→ PROBLEM: In the data below, one line contains "rewrite Hcs, Hcm. simpl. tauto." and a later one contains "Definition no_status : InstanceStatus". Print both, with every line between them, exactly and alone.

→ INFORMATION:
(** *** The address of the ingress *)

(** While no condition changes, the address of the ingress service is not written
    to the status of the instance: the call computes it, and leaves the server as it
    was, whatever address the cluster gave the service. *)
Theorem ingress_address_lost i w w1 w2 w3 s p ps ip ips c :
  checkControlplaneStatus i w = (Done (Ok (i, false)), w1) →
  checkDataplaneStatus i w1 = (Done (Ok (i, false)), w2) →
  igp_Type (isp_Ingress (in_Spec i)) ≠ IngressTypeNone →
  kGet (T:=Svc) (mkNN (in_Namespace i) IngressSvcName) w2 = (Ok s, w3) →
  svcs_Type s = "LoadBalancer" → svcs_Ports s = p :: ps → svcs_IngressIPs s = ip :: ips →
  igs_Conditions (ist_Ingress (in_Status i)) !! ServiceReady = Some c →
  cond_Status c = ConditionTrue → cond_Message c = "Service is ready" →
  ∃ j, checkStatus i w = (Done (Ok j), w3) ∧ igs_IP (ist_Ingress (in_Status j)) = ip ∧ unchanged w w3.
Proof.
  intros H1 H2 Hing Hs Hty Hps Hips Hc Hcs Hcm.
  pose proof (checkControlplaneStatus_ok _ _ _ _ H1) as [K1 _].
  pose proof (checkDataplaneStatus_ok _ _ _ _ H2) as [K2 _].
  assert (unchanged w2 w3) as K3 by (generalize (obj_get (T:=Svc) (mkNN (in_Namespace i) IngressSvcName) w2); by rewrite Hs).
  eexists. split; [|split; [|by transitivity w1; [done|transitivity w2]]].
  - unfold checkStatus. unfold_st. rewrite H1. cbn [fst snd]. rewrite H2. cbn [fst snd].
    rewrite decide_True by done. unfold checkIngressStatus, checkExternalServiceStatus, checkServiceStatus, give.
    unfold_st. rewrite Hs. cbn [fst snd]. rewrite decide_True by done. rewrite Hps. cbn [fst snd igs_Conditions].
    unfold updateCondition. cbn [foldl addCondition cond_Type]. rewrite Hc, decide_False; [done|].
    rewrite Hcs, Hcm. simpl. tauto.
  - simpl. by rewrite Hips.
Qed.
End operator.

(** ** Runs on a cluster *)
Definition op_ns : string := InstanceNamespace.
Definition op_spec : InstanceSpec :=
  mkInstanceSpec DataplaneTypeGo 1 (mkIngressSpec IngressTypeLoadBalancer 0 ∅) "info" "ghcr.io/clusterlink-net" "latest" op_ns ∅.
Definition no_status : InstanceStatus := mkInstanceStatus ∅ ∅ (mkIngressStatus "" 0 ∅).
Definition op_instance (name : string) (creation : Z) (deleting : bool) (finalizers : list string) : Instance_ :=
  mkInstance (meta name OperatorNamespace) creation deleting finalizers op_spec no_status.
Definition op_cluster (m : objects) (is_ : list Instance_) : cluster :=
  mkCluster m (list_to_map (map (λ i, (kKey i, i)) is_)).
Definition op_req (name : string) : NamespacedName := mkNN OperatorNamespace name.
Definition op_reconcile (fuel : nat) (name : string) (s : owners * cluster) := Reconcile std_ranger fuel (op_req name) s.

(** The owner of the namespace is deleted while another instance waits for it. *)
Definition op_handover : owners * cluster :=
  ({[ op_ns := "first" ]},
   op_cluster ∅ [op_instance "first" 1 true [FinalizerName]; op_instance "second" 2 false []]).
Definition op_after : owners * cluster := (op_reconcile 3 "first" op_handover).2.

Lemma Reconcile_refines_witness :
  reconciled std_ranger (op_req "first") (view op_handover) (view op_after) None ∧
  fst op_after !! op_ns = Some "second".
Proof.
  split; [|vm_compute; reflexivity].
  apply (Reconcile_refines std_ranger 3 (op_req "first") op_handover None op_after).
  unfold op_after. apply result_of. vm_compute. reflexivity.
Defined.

→ EXPECTED ANSWER:
    rewrite Hcs, Hcm. simpl. tauto.
  - simpl. by rewrite Hips.
Qed.
End operator.

(** ** Runs on a cluster *)
Definition op_ns : string := InstanceNamespace.
Definition op_spec : InstanceSpec :=
  mkInstanceSpec DataplaneTypeGo 1 (mkIngressSpec IngressTypeLoadBalancer 0 ∅) "info" "ghcr.io/clusterlink-net" "latest" op_ns ∅.
Definition no_status : InstanceStatus := mkInstanceStatus ∅ ∅ (mkIngressStatus "" 0 ∅).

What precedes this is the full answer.